Equipe do IFMS é premiada em Feira nacional — Divulgação
O Instituto Federal de Mato Grosso do Sul (IFMS) conquistou prêmios na Feira Brasileira de Ciências e Engenharia (Febrace) 2025 com três projetos. O mais premiado foi o intitulado 'Testes psicometricamente validados de química utilizando inteligência artificial e learnersourcing', desenvolvido por estudantes do Campus Nova Andradina.
O trabalho conquistou o 3° lugar na categoria Ciências Exatas e da Terra. Além disso, foi escolhido o melhor de Mato Grosso do Sul, recebendo o prêmio 'Destaque Unidade da Federação'.
A pesquisa propôs o uso de inteligência artificial generativa para criar questões de química, empregando a técnica de learnersourcing, na qual os próprios estudantes validam o conteúdo gerado. O professor Rodrigo Duran, orientador do projeto, explica que essa abordagem alia tecnologia e participação ativa dos alunos para garantir qualidade nas questões.
“A grande inovação deste projeto foi empregar uma metodologia robusta para lidar com a IA Generativa. Nós não apenas definimos uma série de parâmetros desejáveis em um prompt, utilizando técnicas de engenharia de prompt, como validamos de forma robusta com professores a criação de conteúdo. Mas, principalmente, nós colocamos o ‘humano no centro’ ao usar os próprios alunos para validar as questões, utilizando o learnersourcing”, destacou Duran.

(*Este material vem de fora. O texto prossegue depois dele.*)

(** * noti-ot-education: the page watcher [check_pages.py] and its variant

    A shallow embedding of the two source files of the repository,
    - [src/check_pages.py]     (module [Primary] below), and
    - [src/check_pages.py.py]  (module [Variant] below),
    followed by the properties of the specification that were settled
    against them and by further properties of the code.

    Python values are embedded as follows.
    - [str] is a list of Unicode code points ([N]); comparison of two
      strings is the lexicographic comparison of their code points.
    - [set] of strings is a [gset]; a [dict] is an insertion-ordered
      association list ([PyDict]), since the order of [dict.values()]
      is observable through the stable sort that follows it.
    - Set objects live in a heap ([list (gset str)]) and are reached
      through references, because [run_target] mutates a set that may
      or may not be shared with the state mapping.
    - Effects (HTTP, Telegram, printing, sleeping, writing the state
      file) are recorded in a trace; exceptions are the left summand
      of the result. *)

From Stdlib Require Import ZArith NArith Lia Bool.
From Stdlib Require Import Sorting.Sorted.
From stdpp Require Import base option list sorting gmap sets strings.

Open Scope N_scope.
Open Scope list_scope.

(** ** Strings *)

(** A character is a Unicode code point. *)
Definition char : Type := N.
Abbreviation str := (list N).

(** An ASCII literal of the source, as code points. *)
Definition lit (s : string) : str :=
  (λ a, Ascii.N_of_ascii a) <$> String.list_ascii_of_string s.

(** [a < b] on [str]: lexicographic on code points. *)
Fixpoint str_lt (a b : str) : bool :=
  match a, b with
  | _, [] => false
  | [], _ :: _ => true
  | x :: a', y :: b' => (x <? y) || ((x =? y) && str_lt a' b')
  end.

(** Membership in a table of inclusive code point ranges. *)
Definition in_ranges (tbl : list (N * N)) (c : char) : bool :=
  existsb (λ r, (fst r <=? c) && (c <=? snd r)) tbl.

(** *** The Unicode character database (version 14.0, the one of CPython 3.11)

    Only three properties of a code point are used by the program:
    whether it is white space ([str.isspace], used by [str.strip]),
    its decimal digit value ([str.isdecimal], the regular expression
    class [\d], and the digits accepted by [int]), and whether it
    is a digit in the wider sense of [str.isdigit]. *)

Definition space_ranges : list (N * N) :=
  [ (0x9, 0xd); (0x1c, 0x20); (0x85, 0x85); (0xa0, 0xa0); (0x1680, 0x1680);
    (0x2000, 0x200a); (0x2028, 0x2029); (0x202f, 0x202f); (0x205f, 0x205f);
    (0x3000, 0x3000) ].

Segundo ele, o modelo beneficia estudantes, na prática dos exercícios de química em grande quantidade e com qualidade, e professores, que podem validar as questões aplicadas em sala de aula.
Reconhecimento
O projeto foi desenvolvido pelas estudantes Heloisa Satira Rios do Santos, Rebeca Soares Nascimento, ambas de 17 anos, e Julye Roberta de Abreu Aguiar, de 18 anos, do curso técnico em Informática do IFMS.
“Tivemos a oportunidade de apresentar para um público diverso, incluindo alunos, professores e pesquisadores de várias áreas. Além disso, conhecemos muitos trabalhos legais e inovadores, e aprendemos um pouco com cada um deles”, relatou Julye sobre a experiência na Febrace 2025.
Ela também ressaltou o apoio recebido do IFMS e dos parceiros ao longo do desenvolvimento do projeto. As estudantes participaram da pesquisa como bolsistas da Fundação de Apoio ao Desenvolvimento do Ensino, Ciência e Tecnologia de MS (Fundect) no Programa de Iniciação Científica e Tecnológica (PICTEC), ao longo de quase um ano.
“Como fazemos parte dessa comunidade científica, o ato de pesquisar e fazer ciência é sempre muito bem visto e apoiado pelos diversos setores do IFMS, além de professores, técnicos e alunos”.
O futuro do projeto
"Agora que a técnica foi comprovada, ambicionamos expandir nosso método para outras áreas do conhecimento, como a Física, a Medicina e a Programação. Além disso, esperamos transformar nosso produto em uma startup, de modo a sermos possíveis COO’s [Chief Operating Officer], que significa diretor de operações em português, de uma empresa que produz testes únicos, exclusivos e de qualidade", revelou a estudante Heloísa.